I wrote a simple scanner that can be given one or more Dockerfiles, it looks for ADD commands and spits those out as packages. I think I did it to support spdx, spdx-json and maybe one or two others. These Dockerfiles make up lots of OCI images which are then unpacked and bundled together. syft does a pretty good job scanning the final output, but it sometimes misses things that have been ADDed. It is ~20 Dockerfiles, so I want to:

  1. scan the Dockerfiles (with my tool) to generate an SBoM just for those
  2. scan the final layout (tar or dir) via syft to get the real SBoM
  3. add my outputs to syft's to get it all

I would be happy to throw my tool out if syft could replace it.
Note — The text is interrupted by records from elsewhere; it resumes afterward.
(** * gatekeeper: the rule pipeline of [trust]

    A shallow embedding of the two versions of [gatekeeper] found in the
    repository, [src/lib/index.ts] (module [Lib]) and [src/unnamed/part_000]
    (module [Part000]), and the properties of [trust] proved about them.

    Modelling conventions.
    - JavaScript values are the inductive type [Value]; two values are the
      same object when they are equal.  The universe holds what the
      pipeline itself can tell apart: [undefined], values that are
      [instanceof Error], and values that are not.  No value of the
      universe is callable.  [String(v)] returns a string or throws a
      [TypeError]: it throws for a plain object with an own property
      [toString], which hides the method of [Object.prototype].
    - The object [returnOfRuleSet] is a record of its own properties, a
      finite map [gmap string Value], and of its prototype.  A property
      assigned [undefined] is a property of the object: it is bound, to
      [VUndefined].  An assignment [returnOfRuleSet[tag] = v] creates or
      updates an own property, except that ['__proto__'] is the accessor
      of [Object.prototype]: while that accessor is reached, the
      assignment sets the prototype or does nothing.  The order of the
      properties is not modelled.
    - [capture], [context] and the rule evaluators are opaque callables
      supplied by the user.  They act on an abstract [World] (whatever
      state they can read and write) and every call made by [trust] is
      recorded, with what it produced, in a trace of [Event]s.  A call
      of an evaluator together with the [await] of what it returns is
      one step: it gives a [Completion] and the world in which the loop
      goes on.
      Values are immutable: what an evaluator changes, in an object
      it was given or elsewhere, is part of the world.
    - [trust] is an [async] function: running it yields a [Promise]
      outcome, the final world and the trace of calls it made. *)

From stdpp Require Import gmap strings list fin_maps.
(** After the updater the selecting member is listed under the chosen
    answer only, and nobody else moved. *)
Lemma select_option_listed data prev next u a :
  select_option data prev = Ok next →
  listed u next a →
  (JS.strict_eq (JS.prop data "userId") u = true
   ∧ a = JS.to_string (JS.prop data "answerId"))
  ∨ (JS.strict_eq (JS.prop data "userId") u = false ∧ listed u prev a).
Proof.
  unfold select_option.
  set (uid := JS.prop data "userId").
  set (key := JS.to_string (JS.prop data "answerId")).
  set (m := omap (without_user uid) prev).
  intros Hsel (l & Hl & Hu).
  assert (∃ l0, (m !! key = Some l0 ∨ (m !! key = None ∧ l0 = []))
                ∧ next = <[key := l0 ++ [{| sg_userId := uid;
                                            sg_username := JS.prop data "username" |}]]> m)
    as (l0 & Hl0 & ->).
  { destruct (m !! key) as [l0|] eqn:Hk.
    - cbn in Hsel. exists l0. split; [by left|]. congruence.
    - destruct (JS.inherited key); cbn in Hsel; [discriminate|].
      exists []. split; [by right|]. cbn. congruence. }
  destruct (decide (key = a)) as [<-|Hne].
  - rewrite lookup_insert_eq in Hl. injection Hl as <-.
    rewrite suggests_app in Hu. cbn in Hu. rewrite orb_false_r in Hu.
    destruct (JS.strict_eq uid u) eqn:E; [by left|]. right. split; [done|].
    rewrite orb_false_r in Hu.
    destruct Hl0 as [Hl0 | [_ ->]]; [|discriminate].
    apply (listed_without_user uid). by exists l0.
  - rewrite lookup_insert_ne in Hl by done. right.
    apply (listed_without_user uid). by exists l.
Qed.

Lemma at_most_one_listed uid m :
  at_most_one_answer uid m ↔ ∀ a1 a2, listed uid m a1 → listed uid m a2 → a1 = a2.
Proof.
  unfold at_most_one_answer, listed. split.
  - intros H a1 a2 (l1 & ? & ?) (l2 & ? & ?). eauto.
  - intros H a1 a2 l1 l2 ? ? ? ?. apply H; eauto.
Qed.

Lemma select_option_one_answer data prev next :
  select_option data prev = Ok next →
  one_answer_each prev → one_answer_each next.
Proof.
  intros Hsel Hinv u. apply at_most_one_listed. intros a1 a2 H1 H2.
  destruct (select_option_listed _ _ _ _ _ Hsel H1) as [[E1 ->]|[E1 L1]],
           (select_option_listed _ _ _ _ _ Hsel H2) as [[E2 ->]|[E2 L2]];
    try congruence.
  revert L1 L2. by apply at_most_one_listed.
Qed.

Lemma one_answer_each_empty : one_answer_each ∅.
Proof. intros u a1 a2 l1 l2 H. by rewrite lookup_empty in H. Qed.

Lemma flush_one_answer acts s s' :
  Forall keeps_one_answer acts →
  flush acts s = Ok s' →
  one_answer_each (suggestions s) → one_answer_each (suggestions s').
Proof.
  intros Hall. revert s. induction Hall as [|a acts Ha _ IH]; intros s.
  - cbn. by intros [= <-].
  - cbn [flush]. destruct (apply_action a s) as [s1|e] eqn:Hs1; [|discriminate].
    cbn. intros Hflush Hinv. apply (IH _ Hflush).
    destruct a; cbn in Hs1;
      try (injection Hs1 as <-; exact Hinv).
    + destruct (f (gameState s)); [|discriminate]. by injection Hs1 as <-.
    + destruct (f (suggestions s)) as [m|] eqn:Hf; [|discriminate].
      injection Hs1 as <-. cbn. by eapply Ha.
Qed.

Lemma commit_one_answer s h s' :
  Forall keeps_one_answer (fst h) →
  commit s h = Ok s' →
  one_answer_each (suggestions s) → one_answer_each (suggestions s').
Proof.
  unfold commit. intros Hall Hc Hinv.
  destruct (flush (fst h) s) as [s1|] eqn:Hf; [|discriminate].
  injection Hc as <-. rewrite suggestions_run_effects.
  by eapply flush_one_answer.
Qed.

Ltac keeps_one_answer_queue :=
  repeat constructor;
  lazymatch goal with
  | |- keeps_one_answer (SetSuggestions (select_option _)) =>
      intros m m'; apply select_option_one_answer
  | |- keeps_one_answer (SetSuggestions _) =>
      intros m m' [= <-] _; apply one_answer_each_empty
  | |- keeps_one_answer _ => exact I
  end.

Lemma handleMessage_keeps_one_answer user current event :
  Forall keeps_one_answer (fst (handleMessage user current event)).
Proof.
  destruct event as [|data]; [cbn; keeps_one_answer_queue|].
  unfold handleMessage, try_block. cbn [JSON_parse].
  rewrite bind_eval_ok, bind_emit. cbn beta.
  destruct (JS.get data "type") as [ty|]; [|cbn; keeps_one_answer_queue].
  rewrite bind_eval_ok.
  destruct (event_type ty) as [[]|]; cbn [dispatch];
    unfold updateGameState, updateTeamsData;
    run_handler; cbn; keeps_one_answer_queue.
Qed.

Lemma react_one_answer user s i s' :
  react user s i = Ok s' →
  one_answer_each (suggestions s) → one_answer_each (suggestions s').
Proof.
  destruct i as [event| |answerId|answerId]; cbn [react]; unfold step;
    apply commit_one_answer.
  - apply handleMessage_keeps_one_answer.
  - unfold onClose. run_handler. cbn. keeps_one_answer_queue.
  - unfold handleMemberSelect.
    destruct (_ || _); run_handler; cbn; keeps_one_answer_queue.
  - unfold handleCaptainSubmit.
    destruct (_ || _); [cbn; keeps_one_answer_queue|].
    destruct (negb _); run_handler; cbn; keeps_one_answer_queue.
Qed.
That would mean:

  1. syft would need to be able to scan Dockerfiles and find ADD commands
  2. syft would need to be able to scan multiple things at once - the various Dockerfiles, the final dir/tar, etc. - to generate a single SBoM

But even if it did, these two ideas enhance Syft's usability:

tgerla commented 1 year ago

Hi @deitch, we're looking at some older issues here, and we're wondering what packages Syft are not picking up in the above example? We want to start looking at ways to improve Syft so that users don't have to bring your own data, so that it can discover these packages for you without manual intervention. Sorry for the long delay between replies! If you want to pick this thread up again let us know, and we can discuss. Otherwise let me know if if maybe it's OK to close this issue. Thanks!
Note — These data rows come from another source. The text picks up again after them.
Lemma str_eqb_eq (a b : str) : str_eqb a b = true <-> a = b.
Proof.
  split; [|intros ->; apply str_eqb_refl].
  revert b; induction a as [|x a IH]; intros [|y b]; simpl; try discriminate; [reflexivity|].
  intros H; apply andb_true_iff in H as [Hx Hab].
  apply Z.eqb_eq in Hx; subst; f_equal; auto.
Qed.

(** *** Decoding *)

(** A byte below 0x80 after any bytes decodes to itself: it ends whatever
    sequence was open, with the replacement the end of the input gives. *)
Lemma utf8_decode_ascii_last_aux (c : Z) (n : nat) :
  (c <? 0x80) = true ->
  forall bs, (length bs <= n)%nat -> utf8_decode (bs ++ [c]) = utf8_decode bs ++ [c].
Proof.
  intros Hc.
  assert (Hcont : is_cont c = false).
  { unfold is_cont. apply Z.ltb_lt in Hc. apply andb_false_iff. left. apply Z.leb_gt. lia. }
  assert (H3 : forall b, bad_second3 b c = true) by (intro; unfold bad_second3; now rewrite Hcont).
  assert (H4 : forall b, bad_second4 b c = true) by (intro; unfold bad_second4; now rewrite Hcont).
  induction n as [|n IH]; intros bs Hlen.
  - destruct bs; [simpl; now rewrite Hc | simpl in Hlen; lia].
  - destruct bs as [|b0 r0]; [simpl; now rewrite Hc|].
    assert (IH0 : utf8_decode (r0 ++ [c]) = utf8_decode r0 ++ [c]) by (apply IH; simpl in Hlen; lia).
    cbn [app utf8_decode].
    destruct (b0 <? 128); [now rewrite IH0|].
    destruct (b0 <? 194); [now rewrite IH0|].
    destruct (b0 <? 224).
    { destruct r0 as [|b1 r1]; cbn [app] in *.
      - rewrite Hcont. simpl. now rewrite Hc.
      - destruct (is_cont b1); [|now rewrite IH0].
        rewrite IH; [reflexivity | simpl in Hlen; lia]. }
    destruct (b0 <? 240).
    { destruct r0 as [|b1 r1]; cbn [app] in *.
      - rewrite H3. simpl. now rewrite Hc.
      - destruct (bad_second3 b0 b1); [now rewrite IH0|].
        assert (IH1 : utf8_decode (r1 ++ [c]) = utf8_decode r1 ++ [c]) by (apply IH; simpl in Hlen; lia).
        destruct r1 as [|b2 r2]; cbn [app] in *.
        + rewrite Hcont. simpl. now rewrite Hc.
        + destruct (is_cont b2); [|now rewrite IH1].
          rewrite IH; [reflexivity | simpl in Hlen; lia]. }
    destruct (b0 <? 245); [|now rewrite IH0].
    destruct r0 as [|b1 r1]; cbn [app] in *.
    + rewrite H4. simpl. now rewrite Hc.
    + destruct (bad_second4 b0 b1); [now rewrite IH0|].
      assert (IH1 : utf8_decode (r1 ++ [c]) = utf8_decode r1 ++ [c]) by (apply IH; simpl in Hlen; lia).
      destruct r1 as [|b2 r2]; cbn [app] in *.
      * rewrite Hcont. simpl. now rewrite Hc.
      * destruct (is_cont b2); cbn [negb]; [|now rewrite IH1].
        assert (IH2 : utf8_decode (r2 ++ [c]) = utf8_decode r2 ++ [c]) by (apply IH; simpl in Hlen; lia).
        destruct r2 as [|b3 r3]; cbn [app] in *.
        -- rewrite Hcont. simpl. now rewrite Hc.
        -- destruct (is_cont b3); [|now rewrite IH2].
           rewrite IH; [reflexivity | simpl in Hlen; lia].
Qed.

Lemma utf8_decode_ascii_last (bs : bytes) (c : Z) :
  (c <? 0x80) = true -> utf8_decode (bs ++ [c]) = utf8_decode bs ++ [c].
Proof. intro Hc; now apply (utf8_decode_ascii_last_aux c (length bs) Hc bs). Qed.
deitch commented 1 year ago

Hi @tgerla . Yeah, I remember this one. The solution by @spiffcs worked reasonably well.

The example I gave above pretty much covered it. It is one of two cases:

let me know if if maybe it's OK to close this issue

I have two questions:

  1. Is including an SBoM file inside the image/dir/tar to be scanned documented anywhere? I asked it above, but didn't get an answer. It works, but I had to open an issue to get it.
  2. Is there a CLI or similar option for adding it without including it in the tree?

For the latter, here is an example. I want to create an SBoM for an OCI image by scanning it with syft. I also want to include some additional data via an SBoM I already have. I cannot quite "include" my SBoM in the image, as it is composed of a bunch of layers of tgz. Theoretically, I could expand it all out and then add it and scan the dir, but who wants that awful user experience?

Something like:

syft packages oci:myimage/foo:bar --append path/to/sbom.json --append path/to/other/sbom.json

Or this even might work, if slightly less convenient

syft packages oci:myimage/foo:bar path/to/sbom.json path/to/other/sbom.json

In the first, I am saying, "scan that image, but also append the following sboms". In the second, I am saying, "use your usual scanning goodness, but scan that image, and this directory/file, and that directory/file."

tgerla commented 1 year ago

Hey @deitch, thanks again for the details. I think your "--append" idea is a good one, and we understand how it might be useful rather than having to embed separate SBOMs on your images to be scanned. I'll go ahead and move this into the feature backlog.